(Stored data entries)
- Opening Delimiter -

(** * Text-to-speech endpoint: validate, synthesise, store, download

    A shallow embedding of the Express route
    [POST /api/text-to-speech/convert] and of what stands behind it:

    - [textToSpeech.dto.ts]: the express-validator chain on [body('text')];
    - [validationMiddleware.ts]: the 400 answer on validation errors;
    - [textToSpeech.service.ts]: [TextToSpeechService.convertTextToSpeech];
    - [textToSpeech.controller.ts]: [TextToSpeechController.convertTextToSpeech];
    - [textToSpeech.routes.ts]: the order of the three handlers.

    The libraries the code calls (express, express-validator, openai, uuid,
    node's path and fs) are not part of the repository.  Their observable
    behaviour is modelled below, each piece next to a note that says which
    library behaviour it stands for.  Everything the outside world decides
    during one request (what the provider answers, which identifier is drawn,
    whether the disk write and the file transfer work) is collected in an
    environment record, so that every theorem quantifies over it. *)

From Stdlib Require Import Ascii.
From stdpp Require Import gmap strings list.

Set Warnings "-register-all".

Open Scope string_scope.
Open Scope list_scope.
Open Scope Z_scope.

(** ** JavaScript values

    [req.body] is whatever [express.json()] parsed, so the handlers see
    run-time values, not the TypeScript annotations (which are erased). *)

Inductive JsValue : Type :=
  | JUndefined
  | JNull
  | JBool (b : bool)
  | JNum (repr : string)   (* a number, kept as the text [String(n)] gives *)
  | JStr (s : string)
  | JArr (items : list JsValue)
  | JObj (fields : list (string * JsValue)).

Abbreviation bytes := (list Byte.byte).

(** [typeof v === 'string'] *)
Definition is_js_string (v : JsValue) : bool :=
  match v with JStr _ => true | _ => false end.

(** Property read [o[k]] on an object literal (first own field of that name). *)
Fixpoint assoc_get (k : string) (fields : list (string * JsValue)) : JsValue :=
  match fields with
  | [] => JUndefined
  | (k', v) :: rest => if String.eqb k k' then v else assoc_get k rest
  end.

(** [_.get(o, k)]: the read express-validator uses to select a field; it
    never throws, and values without such a property give [undefined]. *)
Definition select_field (o : JsValue) (k : string) : JsValue :=
  match o with
  | JObj fields => assoc_get k fields
  | _ => JUndefined
  end.

(** [sep.join(parts)] *)
Fixpoint join (sep : string) (parts : list string) : string :=
  match parts with
  | [] => ""
  | [p] => p
  | p :: rest => p +:+ sep +:+ join sep rest
  end.

(** Does the object literal have an own property of that name. *)
Fixpoint has_own (k : string) (fields : list (string * JsValue)) : bool :=
  match fields with
  | [] => false
  | (k', _) :: rest => String.eqb k k' || has_own k rest
  end.

(** JavaScript truthiness, on parsed JSON (a number is falsy when it is
    zero, which prints as ["0"]). *)
Definition truthy (v : JsValue) : bool :=
  match v with
  | JUndefined | JNull | JBool false => false
  | JNum repr => negb (String.eqb repr "0")
  | JStr s => negb (String.eqb s "")
  | _ => true
  end.

(** All the texts, or nothing if one is missing. *)
Fixpoint all_texts (texts : list (option string)) : option (list string) :=
  match texts with
  | [] => Some []
  | Some t :: rest =>
      match all_texts rest with Some ts => Some (t :: ts) | None => None end
  | None :: _ => None
  end.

- Closing Delimiter -

Only one stretch of the records above is wanted: the lines between the one holding "[req.body] is whatever" and the one holding "(** All the", inclusive, reproduced exactly.

    [req.body] is whatever [express.json()] parsed, so the handlers see
    run-time values, not the TypeScript annotations (which are erased). *)

Inductive JsValue : Type :=
  | JUndefined
  | JNull
  | JBool (b : bool)
  | JNum (repr : string)   (* a number, kept as the text [String(n)] gives *)
  | JStr (s : string)
  | JArr (items : list JsValue)
  | JObj (fields : list (string * JsValue)).

Abbreviation bytes := (list Byte.byte).

(** [typeof v === 'string'] *)
Definition is_js_string (v : JsValue) : bool :=
  match v with JStr _ => true | _ => false end.

(** Property read [o[k]] on an object literal (first own field of that name). *)
Fixpoint assoc_get (k : string) (fields : list (string * JsValue)) : JsValue :=
  match fields with
  | [] => JUndefined
  | (k', v) :: rest => if String.eqb k k' then v else assoc_get k rest
  end.

(** [_.get(o, k)]: the read express-validator uses to select a field; it
    never throws, and values without such a property give [undefined]. *)
Definition select_field (o : JsValue) (k : string) : JsValue :=
  match o with
  | JObj fields => assoc_get k fields
  | _ => JUndefined
  end.

(** [sep.join(parts)] *)
Fixpoint join (sep : string) (parts : list string) : string :=
  match parts with
  | [] => ""
  | [p] => p
  | p :: rest => p +:+ sep +:+ join sep rest
  end.

(** Does the object literal have an own property of that name. *)
Fixpoint has_own (k : string) (fields : list (string * JsValue)) : bool :=
  match fields with
  | [] => false
  | (k', _) :: rest => String.eqb k k' || has_own k rest
  end.

(** JavaScript truthiness, on parsed JSON (a number is falsy when it is
    zero, which prints as ["0"]). *)
Definition truthy (v : JsValue) : bool :=
  match v with
  | JUndefined | JNull | JBool false => false
  | JNum repr => negb (String.eqb repr "0")
  | JStr s => negb (String.eqb s "")
  | _ => true
  end.

(** All the texts, or nothing if one is missing. *)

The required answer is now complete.